First-line agent for moderate to severe pain. Has no anti-inflammatory benefit. With the combination of a narcotic and acetaminophen, pain control is much better than acetaminophen alone.


Cyclooxygenase-2 (COX-2) inhibitors

Class Summary

COX-2 inhibitors promote control of moderate pain and anti-inflammatory effects, especially in patients who have sensitivity to the traditional NSAIDs. Although increased cost can be a negative factor, the incidence of costly and potentially fatal GI bleeding is clearly less with COX-2 inhibitors than with the traditional NSAIDs. Ongoing analysis of the cost avoidance of GI bleeding will further define the populations that will benefit from the use of COX-2 inhibitors.

Celecoxib (Celebrex)

Inhibits primarily COX-2. COX-2 is considered an inducible isoenzyme during pain and with inflammatory stimuli. Inhibition of COX-1 may contribute to NSAID GI toxicity. At therapeutic concentrations, COX-1 isoenzyme is not inhibited, thus GI toxicity may be decreased. Seek the lowest dose of celecoxib for each patient.



Class Summary

Nonsteroidal anti-inflammatory agents (NSAIDs) inhibit prostaglandin synthesis resulting in decreased inflammation and pain.

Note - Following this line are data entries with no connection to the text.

Lemma forEach_until_throw tp message ex s1 c s2 :
  (∀ c', ex ≠ Js.Ref c') →
  is_open tp c → send_throws tp c = true →
  (∀ c', c' ∈ s1 → is_open tp c' → send_throws tp c' = false) →
  forEach tp message ex (s1 ++ c :: s2)
  = (to_all message (open_members tp s1) ++ [(c, message)], true).
Proof.
  intros Hex Hopen Hthrow. induction s1 as [| c1 s1 IH]; intros Hok.
  - cbn [app forEach]. rewrite no_exclusion by done.
    by rewrite (Is_true_true_1 _ Hopen), Hthrow.
  - cbn [app forEach]. rewrite no_exclusion by done.
    rewrite IH by (intros; apply Hok; [by right | done]).
    unfold open_members. destruct (is_open tp c1) eqn:Hopen1.
    + rewrite Hok; [| by left | by apply Is_true_true_2].
      by rewrite filter_cons_True by (by apply Is_true_true_2).
    + by rewrite filter_cons_False by (by apply Is_true_false_2).
Qed.

Lemma broadcast_absent rms tp r message ex :
  rms !! r = None → (broadcastToRoom rms tp r message ex).1 = [].
Proof.
  intros Hr. unfold broadcastToRoom, rooms_get. rewrite Hr. by case_decide.
Qed.

Lemma broadcast_recipients rms tp r message ex p :
  p ∈ (broadcastToRoom rms tp r message ex).1 → member rms r p.1.
Proof.
  unfold broadcastToRoom, member.
  destruct (rooms_get rms r) as [s | |] eqn:Hget.
  - apply rooms_get_IsSet in Hget. intros [Hin _]%forEach_recipients. eauto.
  - by intros ?%not_elem_of_nil.
  - by intros ?%not_elem_of_nil.
Qed.

Lemma fst_to_all message (l : list conn) : (to_all message l).*1 = l.
Proof.
  unfold to_all. rewrite <- list_fmap_compose. apply list_fmap_id.
Qed.

(** * Properties of the relay *)

(** ** C1: exclusion of the originator *)

(** C1 (fails on the code).  [broadcastToRoom] is given the numeric [userId]
    as [excludeUserId] and compares it with the connection object, so the
    exclusion never applies: a broadcast that names an originator is the
    broadcast with no exclusion.  With A, B and C in room R, a [code_update]
    from A is sent to A as well; and a connection that joins receives its own
    [user_joined]. *)
Theorem code_update_echoed_to_sender tp message n s :
  forEach tp message (Js.Num n) s = forEach tp message Js.Null s
  ∧ sent (on_message (run init three_in_R) all_open 0
            (code_msg "R" 10 "A" "x" "js"))
    = to_all (code_update (Some "x") (Some "js") 10 (Some "A") "t") [0; 1; 2]
  ∧ sent (on_message init all_open 0 (join_msg "R" 10 "A"))
    = [(0, user_joined 10 (Some "A") "t"); (0, room_info "R" 1 "t")].
Proof. split; [apply forEach_Num | split; vm_compute; reflexivity]. Qed.

(** ** C2: chat messages go to everybody *)

(** C2.  A [chat_message] event from a connection whose room has member set
    [s] is sent, with no exclusion, to exactly the open members of [s] in
    insertion order; every open member gets it, the sender included. *)
Theorem chat_message_reaches_all σ tp ws d s :
  data.type d = "chat_message" →
  no_throw tp →
  rooms σ !! roomId (vars_of σ ws) = Some s →
  ws ∈ s →
  let res := on_message σ tp ws (Decoded d) in
  let msg := chat_message (data.message d) (data.userId d) (data.username d)
               (now tp 0) in
  sent res = to_all msg (open_members tp s)
  ∧ (∀ c, c ∈ s → is_open tp c → (c, msg) ∈ sent res)
  ∧ (is_open tp ws → (ws, msg) ∈ sent res)
  ∧ state res = σ
  ∧ outcome res = Completed.
Proof.
  intros Ht Hok Hs Hws res msg.
  assert (Hres : res = {| state := σ; sent := to_all msg (open_members tp s);
                          outcome := Completed |}).
  { unfold res, on_message. rewrite Ht. simpl. by apply on_chat_message_ok. }
  rewrite Hres. simpl.
  assert (Hall : ∀ c, c ∈ s → is_open tp c → (c, msg) ∈ to_all msg (open_members tp s)).
  { intros c Hc Hopen. by apply elem_of_to_all, elem_of_open_members. }
  split_and!; auto.
Qed.

Lemma chat_message_reaches_all_witness :
  let σ := run init three_in_R in
  let msg := chat_message (Some "hi") 10 (Some "A") "t" in
  rooms σ !! roomId (vars_of σ 0) = Some [0; 1; 2]
  ∧ sent (on_message σ all_open 0 (chat_msg "R" 10 "A" "hi"))
    = [(0, msg); (1, msg); (2, msg)].
Proof.
  split; [vm_compute; reflexivity |].
  apply (chat_message_reaches_all (run init three_in_R) all_open 0
           (data.mk "chat_message" "R" 10 (Some "A") None None (Some "hi"))
           [0; 1; 2]).
  - reflexivity.
  - intros c. reflexivity.
  - vm_compute; reflexivity.
  - apply elem_of_cons. by left.
Defined.

(** ** C3: no empty room stays in the registry *)

(** C3.  No handler leaves a room with an empty member set in the registry:
    the invariant holds in every reachable state and every event preserves
    it, whatever the transport does.  In a reachable state, when the only
    member of a room with a non-empty identifier closes, the entry is
    deleted by the same handler; a later join to that identifier creates the
    room again with the joiner as its only member, and the joiner's
    [room_info] carries [userCount = 1]. *)
Theorem empty_rooms_do_not_persist σ tp e :
  (reachable σ → no_empty_room (rooms σ))
  ∧ (no_empty_room (rooms σ) → no_empty_room (rooms (state (step σ tp e))))
  ∧ (reachable σ →
     ∀ ws, roomId (vars_of σ ws) ≠ "" →
       rooms σ !! roomId (vars_of σ ws) = Some [ws] →
       let r := roomId (vars_of σ ws) in
       let σ1 := state (on_close σ tp ws) in
       rooms σ1 !! r = None
       ∧ ∀ tp' ws' d,
           data.type d = "join" → data.roomId d = r → no_throw tp' →
           let res := on_message σ1 tp' ws' (Decoded d) in
           rooms (state res) !! r = Some [ws']
           ∧ filter (λ p, is_room_info p) (sent res)
             = [(ws', room_info r 1 (now tp' 1))]).
Proof.
  split_and!.
  - apply reachable_no_empty_room.
  - apply no_empty_room_step.
  - intros Hreach ws Hr Hs r σ1.
    assert (Hgone : rooms σ1 !! r = None).
    { unfold σ1. rewrite on_close_rooms, decide_True by done.
      rewrite leave_rooms_lookup, decide_True by done. rewrite Hs. simpl.
      unfold Set_delete. rewrite filter_cons_False by (by intros ?).
      done. }
    assert (Hown : ∀ rms, ¬ inherited rms r).
    { intros rms [_ Hp]. by apply (reachable_proper_keys σ Hreach r [ws]). }
    split; [done |]. intros tp' ws' d Ht Hd Hok res.
    unfold res, on_message. rewrite decide_True by done.
    rewrite on_join_ok by (by rewrite ?Hd). cbn [state sent rooms].
    rewrite Hd, Hgone. simpl. split.
    + by rewrite join_rooms_lookup, decide_True, Hgone.
    + by apply room_infos_of_join.
Qed.

Lemma empty_rooms_do_not_persist_witness :
  let σ := state (on_message init all_open 0 (join_msg "R" 10 "A")) in
  let σ1 := state (on_close σ all_open 0) in
  rooms σ !! "R" = Some [0]
  ∧ rooms σ1 !! "R" = None
  ∧ filter (λ p, is_room_info p)
      (sent (on_message σ1 all_open 1 (join_msg "R" 11 "B")))
    = [(1, room_info "R" 1 "t")].
Proof.
  intros σ σ1.
  destruct (empty_rooms_do_not_persist σ all_open (Close 0)) as (_ & _ & Hlast).
  destruct (Hlast (reach_step init all_open (Message 0 (join_msg "R" 10 "A"))
                     reach_init) 0) as [Hgone Hfresh].
  - vm_compute. discriminate.
  - vm_compute. reflexivity.
  - split; [vm_compute; reflexivity |]. split; [exact Hgone |].
    apply (Hfresh all_open 1 (data.mk "join" "R" 11 (Some "B") None None None)).
    + reflexivity.
    + vm_compute. reflexivity.
    + intros c. reflexivity.
Defined.

(** ** C4: the member count is the number of connections present *)

(** C4.  After any trace of events in which every join names a non-empty
    room and arrives on a connection that is registered in no room, the size
    of each room of the registry is the number of connections that joined
    that room and have not left since. *)
Theorem member_count_is_present_count evs r s :
  guarded join_allowed init evs →
  rooms (run init evs) !! r = Some s →
  length s = present_count evs r.
Proof.
  intros Hpre Hs. unfold present_count. apply Permutation_length.
  destruct (tracks_run evs Hpre) as (Hmem' & _ & Hkeys).
  assert (Hmem : ∀ c, joined_not_left evs r c = true
                      ↔ member (rooms (run init evs)) r c).
  { intros c. apply Hmem'. by apply (Hkeys r s). }
  apply NoDup_Permutation.
  - eapply (reachable_rooms_NoDup (run init evs)); [| done].
    apply reachable_run. constructor.
  - apply NoDup_filter, NoDup_remove_dups.
  - intros c. rewrite list_elem_of_filter. split.
    + intros Hin.
      assert (joined_not_left evs r c = true) as Hj by (apply Hmem; by exists s).
      split; [by apply Is_true_true_2 | by eapply joined_not_left_in_trace].
    + intros [Hj _]. apply Is_true_true_1, Hmem in Hj as (s' & Hs' & Hin).
      congruence.
Qed.

Lemma member_count_is_present_count_witness :
  guarded join_allowed init come_and_go
  ∧ rooms (run init come_and_go) !! "R" = Some [1]
  ∧ present_count come_and_go "R" = 1.
Proof.
  assert (Hpre : guarded join_allowed init come_and_go)
    by (apply (bool_decide_unpack _); vm_compute; exact I).
  assert (Hs : rooms (run init come_and_go) !! "R" = Some [1])
    by (vm_compute; reflexivity).
  split; [exact Hpre |]. split; [exact Hs |].
  symmetry. exact (member_count_is_present_count come_and_go "R" [1] Hpre Hs).
Defined.

(** ** C5: one room per connection *)

(** C5, as stated, fails: after a second join that names another room the
    connection is a member of both rooms. *)
Lemma double_join_two_rooms :
  reachable (run init double_join)
  ∧ member (rooms (run init double_join)) "R1" 0
  ∧ member (rooms (run init double_join)) "R2" 0
  ∧ ¬ at_most_one_room (rooms (run init double_join)).
Proof.
  assert (H1 : member (rooms (run init double_join)) "R1" 0).
  { exists [0]. split; [vm_compute; reflexivity | by left]. }
  assert (H2 : member (rooms (run init double_join)) "R2" 0).
  { exists [0]. split; [vm_compute; reflexivity | by left]. }
  split_and!; [apply reachable_run; constructor | done | done |].
  intros Hone. by specialize (Hone 0 "R1" "R2" H1 H2).
Qed.

(** C5, amended.  As long as every join arrives on a connection that is
    registered in no room other than the one it names, every connection is a
    member of at most one room.  A repeated join to the room the connection
    is already in leaves the registry as it is, overwrites the connection's
    [roomId] and [userId], and raises nothing that leaves the handler. *)
Theorem one_room_per_connection evs :
  guarded join_same_room init evs →
  let σ := run init evs in
  at_most_one_room (rooms σ)
  ∧ ∀ tp ws d s,
      data.type d = "join" → rooms σ !! data.roomId d = Some s → ws ∈ s →
      let res := on_message σ tp ws (Decoded d) in
      rooms (state res) = rooms σ
      ∧ vars_of (state res) ws = join_vars d
      ∧ outcome res ≠ Uncaught.
Proof.
  intros Hpre σ. split.
  - apply at_most_one_room_run; [| done].
    intros c r1 r2 (s & Hs & _). by destruct (lookup_empty_Some r1 s).
  - intros tp ws d s Ht Hs Hin res. split_and!.
    + unfold res. rewrite on_message_state, decide_True by done.
      by eapply join_rooms_member.
    + unfold res. rewrite on_message_state, decide_True by done.
      by rewrite vars_of_join, decide_True.
    + apply on_message_not_uncaught.
Qed.

Lemma one_room_per_connection_witness :
  let σ := run init two_in_R in
  let res := on_message σ all_open 0 (join_msg "R" 20 "A2") in
  guarded join_same_room init two_in_R
  ∧ rooms σ !! "R" = Some [0; 1]
  ∧ at_most_one_room (rooms σ)
  ∧ rooms (state res) = rooms σ
  ∧ vars_of (state res) 0 = {| roomId := "R"; userId := 20 |}.
Proof.
  intros σ res.
  assert (Hpre : guarded join_same_room init two_in_R)
    by (apply (bool_decide_unpack _); vm_compute; exact I).
  assert (Hs : rooms σ !! "R" = Some [0; 1]) by (vm_compute; reflexivity).
  destruct (one_room_per_connection two_in_R Hpre) as [Hone Hre].
  destruct (Hre all_open 0 (data.mk "join" "R" 20 (Some "A2") None None None)
              [0; 1] eq_refl Hs ltac:(by left)) as (Hrooms & Hvars & _).
  split_and!; done.
Defined.

(** ** C6: the acknowledgment of a join *)

(** C6 (fails on the code).  [rooms] is a plain object, so for a room
    identifier that names a property of [Object.prototype] the test
    [!rooms[roomId]] finds the inherited value: no room is created,
    [rooms[roomId].add] throws, and the join ends in the [catch] block with
    nobody registered and nothing sent, so its [room_info] never goes out.
    Evaluated for a first join to ["constructor"] and for every inherited
    name. *)
Theorem join_to_inherited_name_is_not_acknowledged :
  let res := on_message init all_open 0 (join_msg "constructor" 10 "A") in
  sent res = []
  ∧ outcome res = Caught
  ∧ rooms (state res) !! "constructor" = None
  ∧ vars_of (state res) 0 = {| roomId := "constructor"; userId := 10 |}
  ∧ Forall (λ r, sent (on_message init all_open 0 (join_msg r 10 "A")) = []
                 ∧ outcome (on_message init all_open 0 (join_msg r 10 "A"))
                   = Caught)
      Object_prototype.
Proof.
  intros res. split_and!; try (vm_compute; reflexivity).
  unfold Object_prototype. repeat constructor; vm_compute; reflexivity.
Qed.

Naproxen (Aleve, Anaprox, Naprosyn)

Naproxen is used for relief of mild to moderate pain; it inhibits inflammatory reactions and pain by decreasing activity of cyclo-oxygenase, which results in a decrease of prostaglandin synthesis.

Indomethacin (Indocin)

Indomethacin inhibits the synthesis of prostaglandins in body tissues by inhibiting at least 2 cyclooxygenase isoenzymes, cyclooxygenase-1 (COX-1) and -2 (COX-2). It may inhibit chemotaxis, may alter lymphocyte activity, may decrease proinflammatory cytokine activity, and may inhibit neutrophil aggregation. These effects may contribute to its anti-inflammatory activity.